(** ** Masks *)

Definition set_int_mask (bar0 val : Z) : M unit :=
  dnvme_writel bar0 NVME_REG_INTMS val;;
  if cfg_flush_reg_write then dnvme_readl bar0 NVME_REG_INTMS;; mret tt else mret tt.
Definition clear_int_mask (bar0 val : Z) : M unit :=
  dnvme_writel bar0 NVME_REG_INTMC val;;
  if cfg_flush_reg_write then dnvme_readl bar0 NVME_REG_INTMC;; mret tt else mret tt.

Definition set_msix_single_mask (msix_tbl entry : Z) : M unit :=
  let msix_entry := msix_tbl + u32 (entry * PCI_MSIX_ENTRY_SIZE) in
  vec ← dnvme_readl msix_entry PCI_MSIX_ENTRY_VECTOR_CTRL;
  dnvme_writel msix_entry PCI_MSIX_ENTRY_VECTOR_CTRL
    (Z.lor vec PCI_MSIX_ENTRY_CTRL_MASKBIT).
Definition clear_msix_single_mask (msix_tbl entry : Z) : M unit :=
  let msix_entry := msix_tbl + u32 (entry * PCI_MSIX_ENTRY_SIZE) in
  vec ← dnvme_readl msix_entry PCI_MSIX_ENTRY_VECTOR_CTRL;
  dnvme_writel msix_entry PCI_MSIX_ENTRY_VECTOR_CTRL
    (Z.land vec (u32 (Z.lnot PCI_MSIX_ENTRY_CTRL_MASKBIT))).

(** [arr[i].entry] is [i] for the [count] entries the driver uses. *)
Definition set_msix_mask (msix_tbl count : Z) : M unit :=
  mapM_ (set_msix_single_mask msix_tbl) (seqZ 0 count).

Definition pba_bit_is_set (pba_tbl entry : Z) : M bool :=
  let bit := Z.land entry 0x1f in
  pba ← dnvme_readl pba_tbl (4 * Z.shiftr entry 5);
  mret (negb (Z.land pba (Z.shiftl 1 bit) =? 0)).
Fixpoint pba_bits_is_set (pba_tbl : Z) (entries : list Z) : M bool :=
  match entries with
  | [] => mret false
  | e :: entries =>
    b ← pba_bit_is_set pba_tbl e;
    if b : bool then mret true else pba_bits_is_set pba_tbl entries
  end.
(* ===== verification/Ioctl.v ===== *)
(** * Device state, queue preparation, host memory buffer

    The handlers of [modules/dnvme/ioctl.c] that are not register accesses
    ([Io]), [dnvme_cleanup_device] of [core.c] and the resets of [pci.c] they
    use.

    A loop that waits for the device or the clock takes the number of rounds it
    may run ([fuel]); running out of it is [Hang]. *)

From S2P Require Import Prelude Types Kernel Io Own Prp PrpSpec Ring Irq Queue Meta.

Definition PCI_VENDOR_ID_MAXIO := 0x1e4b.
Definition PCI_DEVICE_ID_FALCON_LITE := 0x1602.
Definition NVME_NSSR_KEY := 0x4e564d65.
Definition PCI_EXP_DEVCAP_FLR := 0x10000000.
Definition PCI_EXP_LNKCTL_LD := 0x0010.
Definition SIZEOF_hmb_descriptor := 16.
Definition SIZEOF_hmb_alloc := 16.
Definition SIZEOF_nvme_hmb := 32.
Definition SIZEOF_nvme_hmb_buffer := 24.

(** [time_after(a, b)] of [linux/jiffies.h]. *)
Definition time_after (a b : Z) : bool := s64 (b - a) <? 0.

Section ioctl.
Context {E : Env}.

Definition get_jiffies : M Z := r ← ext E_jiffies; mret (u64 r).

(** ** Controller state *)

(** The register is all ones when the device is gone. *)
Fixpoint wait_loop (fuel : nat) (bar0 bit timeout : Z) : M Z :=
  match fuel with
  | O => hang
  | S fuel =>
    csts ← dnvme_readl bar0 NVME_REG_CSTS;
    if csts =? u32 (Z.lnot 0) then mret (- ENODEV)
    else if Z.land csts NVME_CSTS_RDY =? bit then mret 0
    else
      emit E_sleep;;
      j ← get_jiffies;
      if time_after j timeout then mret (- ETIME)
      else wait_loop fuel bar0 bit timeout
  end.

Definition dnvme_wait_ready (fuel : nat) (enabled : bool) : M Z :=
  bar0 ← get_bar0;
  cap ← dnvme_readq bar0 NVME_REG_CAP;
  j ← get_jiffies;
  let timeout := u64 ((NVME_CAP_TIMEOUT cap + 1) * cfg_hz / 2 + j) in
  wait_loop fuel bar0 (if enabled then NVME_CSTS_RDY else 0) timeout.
########################################
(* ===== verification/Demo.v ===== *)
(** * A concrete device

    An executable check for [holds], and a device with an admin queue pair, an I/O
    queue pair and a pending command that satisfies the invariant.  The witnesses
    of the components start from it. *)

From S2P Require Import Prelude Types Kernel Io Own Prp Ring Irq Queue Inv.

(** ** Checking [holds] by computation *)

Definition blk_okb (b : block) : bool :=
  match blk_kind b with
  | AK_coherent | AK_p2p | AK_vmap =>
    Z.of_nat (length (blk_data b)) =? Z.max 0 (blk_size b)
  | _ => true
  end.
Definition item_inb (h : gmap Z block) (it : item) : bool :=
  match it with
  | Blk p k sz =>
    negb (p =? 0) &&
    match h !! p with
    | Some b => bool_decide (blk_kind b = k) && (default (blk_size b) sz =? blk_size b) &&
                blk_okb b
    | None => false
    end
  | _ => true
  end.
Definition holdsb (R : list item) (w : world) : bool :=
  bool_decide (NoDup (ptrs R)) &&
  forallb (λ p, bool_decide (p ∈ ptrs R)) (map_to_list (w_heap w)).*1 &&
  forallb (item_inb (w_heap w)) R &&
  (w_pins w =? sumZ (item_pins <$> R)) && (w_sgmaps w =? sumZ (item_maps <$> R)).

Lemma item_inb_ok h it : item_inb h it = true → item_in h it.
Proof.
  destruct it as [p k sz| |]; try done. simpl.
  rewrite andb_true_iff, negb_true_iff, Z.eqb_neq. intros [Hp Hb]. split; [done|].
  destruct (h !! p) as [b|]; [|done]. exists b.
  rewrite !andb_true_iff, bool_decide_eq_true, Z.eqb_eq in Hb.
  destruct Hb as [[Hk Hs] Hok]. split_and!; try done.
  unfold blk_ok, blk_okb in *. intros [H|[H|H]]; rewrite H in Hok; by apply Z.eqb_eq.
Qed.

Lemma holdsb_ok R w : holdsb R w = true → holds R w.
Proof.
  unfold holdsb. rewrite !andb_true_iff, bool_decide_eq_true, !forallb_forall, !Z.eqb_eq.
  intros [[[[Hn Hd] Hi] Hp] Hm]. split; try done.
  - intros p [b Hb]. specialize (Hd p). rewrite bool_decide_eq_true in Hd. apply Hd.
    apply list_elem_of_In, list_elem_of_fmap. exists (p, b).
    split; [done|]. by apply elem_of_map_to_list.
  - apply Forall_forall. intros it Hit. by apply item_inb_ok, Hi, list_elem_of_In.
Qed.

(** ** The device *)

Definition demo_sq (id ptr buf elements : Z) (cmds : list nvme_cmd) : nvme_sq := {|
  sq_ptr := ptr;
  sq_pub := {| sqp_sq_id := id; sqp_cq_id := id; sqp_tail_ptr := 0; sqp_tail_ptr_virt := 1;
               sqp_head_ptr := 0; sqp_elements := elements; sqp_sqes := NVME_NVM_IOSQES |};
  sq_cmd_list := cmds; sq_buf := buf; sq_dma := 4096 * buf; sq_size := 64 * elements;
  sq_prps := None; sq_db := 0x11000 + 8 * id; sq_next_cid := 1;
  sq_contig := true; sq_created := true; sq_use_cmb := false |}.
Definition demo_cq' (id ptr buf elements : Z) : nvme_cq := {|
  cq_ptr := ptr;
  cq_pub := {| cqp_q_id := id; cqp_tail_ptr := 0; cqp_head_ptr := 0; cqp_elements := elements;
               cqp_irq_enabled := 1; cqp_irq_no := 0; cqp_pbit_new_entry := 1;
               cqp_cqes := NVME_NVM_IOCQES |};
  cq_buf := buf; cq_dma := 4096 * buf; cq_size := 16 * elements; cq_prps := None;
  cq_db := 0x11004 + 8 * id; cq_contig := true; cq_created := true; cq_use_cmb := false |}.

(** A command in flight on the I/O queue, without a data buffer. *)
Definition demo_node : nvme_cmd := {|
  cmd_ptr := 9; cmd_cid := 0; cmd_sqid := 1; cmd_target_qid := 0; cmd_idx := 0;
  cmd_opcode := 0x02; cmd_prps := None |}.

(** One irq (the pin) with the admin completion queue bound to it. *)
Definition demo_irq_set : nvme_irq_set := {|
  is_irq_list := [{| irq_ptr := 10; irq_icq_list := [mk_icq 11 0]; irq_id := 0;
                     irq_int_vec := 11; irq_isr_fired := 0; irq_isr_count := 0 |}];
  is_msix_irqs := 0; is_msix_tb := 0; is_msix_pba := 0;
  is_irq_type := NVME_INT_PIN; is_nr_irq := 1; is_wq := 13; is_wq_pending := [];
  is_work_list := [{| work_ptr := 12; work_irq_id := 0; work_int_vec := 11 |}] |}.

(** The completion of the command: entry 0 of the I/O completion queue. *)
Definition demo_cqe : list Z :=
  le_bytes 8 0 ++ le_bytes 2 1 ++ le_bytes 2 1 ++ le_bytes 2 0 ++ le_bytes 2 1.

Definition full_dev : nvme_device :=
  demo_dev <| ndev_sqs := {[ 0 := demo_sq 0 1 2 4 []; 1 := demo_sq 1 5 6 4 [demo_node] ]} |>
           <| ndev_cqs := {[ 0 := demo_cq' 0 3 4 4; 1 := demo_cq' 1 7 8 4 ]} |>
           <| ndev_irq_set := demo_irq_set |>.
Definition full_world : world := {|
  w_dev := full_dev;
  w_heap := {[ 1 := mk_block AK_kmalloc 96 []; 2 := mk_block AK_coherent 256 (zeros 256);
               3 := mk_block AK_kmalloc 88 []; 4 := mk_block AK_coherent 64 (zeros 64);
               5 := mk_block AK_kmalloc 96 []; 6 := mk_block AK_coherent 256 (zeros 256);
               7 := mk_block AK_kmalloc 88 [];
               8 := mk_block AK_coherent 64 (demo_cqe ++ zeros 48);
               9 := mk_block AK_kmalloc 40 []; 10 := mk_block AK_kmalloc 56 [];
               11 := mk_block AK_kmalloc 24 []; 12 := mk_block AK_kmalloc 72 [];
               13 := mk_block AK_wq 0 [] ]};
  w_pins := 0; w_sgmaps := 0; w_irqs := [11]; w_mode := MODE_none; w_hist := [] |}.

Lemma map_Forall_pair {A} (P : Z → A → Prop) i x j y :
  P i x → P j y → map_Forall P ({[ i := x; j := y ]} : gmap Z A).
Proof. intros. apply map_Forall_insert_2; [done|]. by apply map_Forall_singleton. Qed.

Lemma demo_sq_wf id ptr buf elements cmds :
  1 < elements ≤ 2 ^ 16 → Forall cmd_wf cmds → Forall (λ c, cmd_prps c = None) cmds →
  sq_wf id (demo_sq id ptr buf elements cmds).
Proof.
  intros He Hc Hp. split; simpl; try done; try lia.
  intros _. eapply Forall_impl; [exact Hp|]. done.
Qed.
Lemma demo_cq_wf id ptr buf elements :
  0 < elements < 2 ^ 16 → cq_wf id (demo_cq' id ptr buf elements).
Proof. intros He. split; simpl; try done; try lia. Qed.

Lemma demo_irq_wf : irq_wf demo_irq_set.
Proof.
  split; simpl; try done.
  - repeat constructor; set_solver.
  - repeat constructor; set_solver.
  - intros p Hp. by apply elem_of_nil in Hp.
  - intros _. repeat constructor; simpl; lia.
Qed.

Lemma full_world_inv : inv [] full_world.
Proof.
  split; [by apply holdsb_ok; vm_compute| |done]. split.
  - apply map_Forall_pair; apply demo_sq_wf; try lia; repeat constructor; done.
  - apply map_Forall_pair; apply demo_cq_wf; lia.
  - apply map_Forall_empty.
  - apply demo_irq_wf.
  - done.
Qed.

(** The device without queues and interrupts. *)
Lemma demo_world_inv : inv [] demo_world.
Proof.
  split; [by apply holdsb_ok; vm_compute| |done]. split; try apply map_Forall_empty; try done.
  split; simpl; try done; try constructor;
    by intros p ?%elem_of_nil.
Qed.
########################################
Work to complete:
Restate word for word the lines in the material above from the one with "(Z.land vec (u32" to the one with "b ← pba_bit_is_set pba_tbl e;"; both of those lines count, and nothing else does.

Result for this task:
    (Z.land vec (u32 (Z.lnot PCI_MSIX_ENTRY_CTRL_MASKBIT))).

(** [arr[i].entry] is [i] for the [count] entries the driver uses. *)
Definition set_msix_mask (msix_tbl count : Z) : M unit :=
  mapM_ (set_msix_single_mask msix_tbl) (seqZ 0 count).

Definition pba_bit_is_set (pba_tbl entry : Z) : M bool :=
  let bit := Z.land entry 0x1f in
  pba ← dnvme_readl pba_tbl (4 * Z.shiftr entry 5);
  mret (negb (Z.land pba (Z.shiftl 1 bit) =? 0)).
Fixpoint pba_bits_is_set (pba_tbl : Z) (entries : list Z) : M bool :=
  match entries with
  | [] => mret false
  | e :: entries =>
    b ← pba_bit_is_set pba_tbl e;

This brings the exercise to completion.